> _Task brief_: Please copy the listing below in its entirety, without alteration.

> _Working data_:
(** The segment as the scan finds it: whole records and a torn end. *)
Lemma disk_contents lo fss torn s i fs : disk lo fss torn s -> fss !! i = Some fs ->
  Forall wf_frame fs /\ exists fb n, wf_frame fb /\ Z.of_nat n < recordHeadLen + HeaderSize /\
    segs s !! (lo + Z.of_nat i) = Some (layout fs ++ take n (record fb)) /\
    ((n = 0)%nat \/ exists fss0, fss = fss0 ++ [fs] /\ i = length fss0).
Proof.
  intros Hd Hi. pose proof (dk_torn _ _ _ _ Hd) as (fb & n & Hfb & Hn & Et). split.
  - pose proof (dk_frames _ _ _ _ Hd) as Hf. rewrite <- (take_drop_middle fss i fs Hi) in Hf.
    rewrite concat_app, Forall_app in Hf. destruct Hf as [_ Hf]. cbn [concat] in Hf. apply Forall_app in Hf as [Hf _].
    eapply Forall_impl; [exact Hf|]. by intros ? [].
  - destruct (disk_segment _ _ _ _ _ _ Hd Hi) as [Hs|(fss0 & -> & -> & Hs)].
    + exists fb, 0%nat. split; [done|]. split; [done|]. rewrite Hs, app_nil_r. auto.
    + exists fb, n. split; [done|]. split; [done|]. rewrite Hs, <- Et. split; [done|]. right. by exists fss0.
Qed.

(** The frames and the checkpoint are what they were. *)
Definition keeps (lo : Z) (fss : list (list bytes)) (s s' : World) : Prop :=
  holds_run lo fss s' /\ ckpt s' = ckpt s.

Lemma keeps_same lo fss s s1 s' : keeps lo fss s s1 -> segs s' = segs s1 -> ckpt s' = ckpt s1 -> keeps lo fss s s'.
Proof.
  intros [[torn Hd] Hc] E1 E2. split; [|congruence]. exists torn. by eapply disk_same; [|exact Hd].
Qed.

Definition still {A} (lo : Z) (fss : list (list bytes)) (s : World) (o : outcome werr A) (s' : World) : Prop :=
  o <> Panic /\ keeps lo fss s s'.

Lemma indexSegment_cut lo fss s0 s i fs j : keeps lo fss s0 s -> fss !! i = Some fs ->
  wp (indexSegment (lo + Z.of_nat i) (len (layout (take j fs)))) (still lo fss s0) s.
Proof.
  intros Hk Hi. pose proof Hk as [[torn Hd] Hc].
  destruct (disk_contents lo fss torn s i fs Hd Hi) as (Hwf & fb & n & Hfb & Hn & Hs & Hlast).
  rewrite <- (take_drop j fs) in Hwf, Hs. apply Forall_app in Hwf as [Ha Hb].
  unfold indexSegment. wp_step. apply wp_sys; intros l; cbn [bind_post]; [|split; [done|by eapply keeps_same]].
  wp_step. apply wp_sys; intros l'; cbn [bind_post]; [|split; [done|by eapply keeps_same]].
  wp_step. apply wp_gets. cbn [bind_post]. cbn [segs set_faults]. rewrite Hs.
  rewrite (scan_recovers _ (take j fs) (drop j fs) fb n) by done. wp_step. apply wp_modify. cbn [bind_post].
  destruct n as [|n]; [apply wp_ret; split; [done|by eapply keeps_same]|].
  destruct Hlast as [?|(fss0 & -> & ->)]; [done|]. rewrite take_drop.
  wp_step. apply wp_sys; intros l2; cbn [bind_post]; [|split; [done|by eapply keeps_same]].
  apply wp_modify. split; [done|]. split; [|exact Hc]. exists [].
  unfold len at 1. rewrite Nat2Z.id, take_app_length.
  eapply disk_same; [|exact (disk_trim _ _ _ _ _ Hd)]. done.
Qed.

(** ** The scan *)

Lemma index_segments_cut lo f0 rest j acked s0 : (if lo =? lo then acked else 0) = len (layout (take j f0)) ->
  forall l s, keeps lo (f0 :: rest) s0 s -> Forall (fun i => lo <= i < lo + len (f0 :: rest)) l ->
  wp (index_segments lo acked l) (still lo (f0 :: rest) s0) s.
Proof.
  intros Hack. rewrite Z.eqb_refl in Hack.
  induction l as [|i l IH]; intros s Hk Hl; cbn [index_segments]; [by apply wp_ret|].
  apply Forall_cons in Hl as [Hi Hl]. destruct (Z.ltb_spec i lo); [lia|]. wp_step.
  destruct (lookup_lt_is_Some_2 (f0 :: rest) (Z.to_nat (i - lo))) as [fs Hfs]; [unfold len in Hi; lia|].
  assert (Hskip : exists n, (if i =? lo then acked else 0) = len (layout (take n fs))).
  { destruct (Z.eqb_spec i lo) as [->|Hne].
    - rewrite Z.sub_diag in Hfs. injection Hfs as <-. by exists j.
    - exists 0%nat. by rewrite take_0. }
  destruct Hskip as [n ->]. replace i with (lo + Z.of_nat (Z.to_nat (i - lo))) by lia.
  eapply wp_conseq; [by apply (indexSegment_cut lo (f0 :: rest) s0 s)|].
  intros [[]|e|] s1 [Ho Hk1]; cbn [bind_post]; [by apply IH|by split|done].
Qed.

Lemma remove_stale_none start l s : Forall (fun i => start <= i) l -> remove_stale start l s = (Ok tt, s).
Proof.
  induction 1 as [|i l Hi _ IH]; cbn [remove_stale]; [done|]. destruct (Z.ltb_spec i start); [lia|].
  unfold bind at 1, ret. exact IH.
Qed.

Lemma disk_indices lo fss torn s : disk lo fss torn s -> Forall (fun i => lo <= i < lo + len fss) (idxList (segs s)).
Proof. intros Hd. apply Forall_forall. intros i Hi%elem_of_idxList. by apply (dk_dom _ _ _ _ Hd). Qed.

> _Response area_:
(** The segment as the scan finds it: whole records and a torn end. *)
Lemma disk_contents lo fss torn s i fs : disk lo fss torn s -> fss !! i = Some fs ->
  Forall wf_frame fs /\ exists fb n, wf_frame fb /\ Z.of_nat n < recordHeadLen + HeaderSize /\
    segs s !! (lo + Z.of_nat i) = Some (layout fs ++ take n (record fb)) /\
    ((n = 0)%nat \/ exists fss0, fss = fss0 ++ [fs] /\ i = length fss0).
Proof.
  intros Hd Hi. pose proof (dk_torn _ _ _ _ Hd) as (fb & n & Hfb & Hn & Et). split.
  - pose proof (dk_frames _ _ _ _ Hd) as Hf. rewrite <- (take_drop_middle fss i fs Hi) in Hf.
    rewrite concat_app, Forall_app in Hf. destruct Hf as [_ Hf]. cbn [concat] in Hf. apply Forall_app in Hf as [Hf _].
    eapply Forall_impl; [exact Hf|]. by intros ? [].
  - destruct (disk_segment _ _ _ _ _ _ Hd Hi) as [Hs|(fss0 & -> & -> & Hs)].
    + exists fb, 0%nat. split; [done|]. split; [done|]. rewrite Hs, app_nil_r. auto.
    + exists fb, n. split; [done|]. split; [done|]. rewrite Hs, <- Et. split; [done|]. right. by exists fss0.
Qed.

(** The frames and the checkpoint are what they were. *)
Definition keeps (lo : Z) (fss : list (list bytes)) (s s' : World) : Prop :=
  holds_run lo fss s' /\ ckpt s' = ckpt s.

Lemma keeps_same lo fss s s1 s' : keeps lo fss s s1 -> segs s' = segs s1 -> ckpt s' = ckpt s1 -> keeps lo fss s s'.
Proof.
  intros [[torn Hd] Hc] E1 E2. split; [|congruence]. exists torn. by eapply disk_same; [|exact Hd].
Qed.

Definition still {A} (lo : Z) (fss : list (list bytes)) (s : World) (o : outcome werr A) (s' : World) : Prop :=
  o <> Panic /\ keeps lo fss s s'.

Lemma indexSegment_cut lo fss s0 s i fs j : keeps lo fss s0 s -> fss !! i = Some fs ->
  wp (indexSegment (lo + Z.of_nat i) (len (layout (take j fs)))) (still lo fss s0) s.
Proof.
  intros Hk Hi. pose proof Hk as [[torn Hd] Hc].
  destruct (disk_contents lo fss torn s i fs Hd Hi) as (Hwf & fb & n & Hfb & Hn & Hs & Hlast).
  rewrite <- (take_drop j fs) in Hwf, Hs. apply Forall_app in Hwf as [Ha Hb].
  unfold indexSegment. wp_step. apply wp_sys; intros l; cbn [bind_post]; [|split; [done|by eapply keeps_same]].
  wp_step. apply wp_sys; intros l'; cbn [bind_post]; [|split; [done|by eapply keeps_same]].
  wp_step. apply wp_gets. cbn [bind_post]. cbn [segs set_faults]. rewrite Hs.
  rewrite (scan_recovers _ (take j fs) (drop j fs) fb n) by done. wp_step. apply wp_modify. cbn [bind_post].
  destruct n as [|n]; [apply wp_ret; split; [done|by eapply keeps_same]|].
  destruct Hlast as [?|(fss0 & -> & ->)]; [done|]. rewrite take_drop.
  wp_step. apply wp_sys; intros l2; cbn [bind_post]; [|split; [done|by eapply keeps_same]].
  apply wp_modify. split; [done|]. split; [|exact Hc]. exists [].
  unfold len at 1. rewrite Nat2Z.id, take_app_length.
  eapply disk_same; [|exact (disk_trim _ _ _ _ _ Hd)]. done.
Qed.

(** ** The scan *)

Lemma index_segments_cut lo f0 rest j acked s0 : (if lo =? lo then acked else 0) = len (layout (take j f0)) ->
  forall l s, keeps lo (f0 :: rest) s0 s -> Forall (fun i => lo <= i < lo + len (f0 :: rest)) l ->
  wp (index_segments lo acked l) (still lo (f0 :: rest) s0) s.
Proof.
  intros Hack. rewrite Z.eqb_refl in Hack.
  induction l as [|i l IH]; intros s Hk Hl; cbn [index_segments]; [by apply wp_ret|].
  apply Forall_cons in Hl as [Hi Hl]. destruct (Z.ltb_spec i lo); [lia|]. wp_step.
  destruct (lookup_lt_is_Some_2 (f0 :: rest) (Z.to_nat (i - lo))) as [fs Hfs]; [unfold len in Hi; lia|].
  assert (Hskip : exists n, (if i =? lo then acked else 0) = len (layout (take n fs))).
  { destruct (Z.eqb_spec i lo) as [->|Hne].
    - rewrite Z.sub_diag in Hfs. injection Hfs as <-. by exists j.
    - exists 0%nat. by rewrite take_0. }
  destruct Hskip as [n ->]. replace i with (lo + Z.of_nat (Z.to_nat (i - lo))) by lia.
  eapply wp_conseq; [by apply (indexSegment_cut lo (f0 :: rest) s0 s)|].
  intros [[]|e|] s1 [Ho Hk1]; cbn [bind_post]; [by apply IH|by split|done].
Qed.

Lemma remove_stale_none start l s : Forall (fun i => start <= i) l -> remove_stale start l s = (Ok tt, s).
Proof.
  induction 1 as [|i l Hi _ IH]; cbn [remove_stale]; [done|]. destruct (Z.ltb_spec i start); [lia|].
  unfold bind at 1, ret. exact IH.
Qed.

Lemma disk_indices lo fss torn s : disk lo fss torn s -> Forall (fun i => lo <= i < lo + len fss) (idxList (segs s)).
Proof. intros Hd. apply Forall_forall. intros i Hi%elem_of_idxList. by apply (dk_dom _ _ _ _ Hd). Qed.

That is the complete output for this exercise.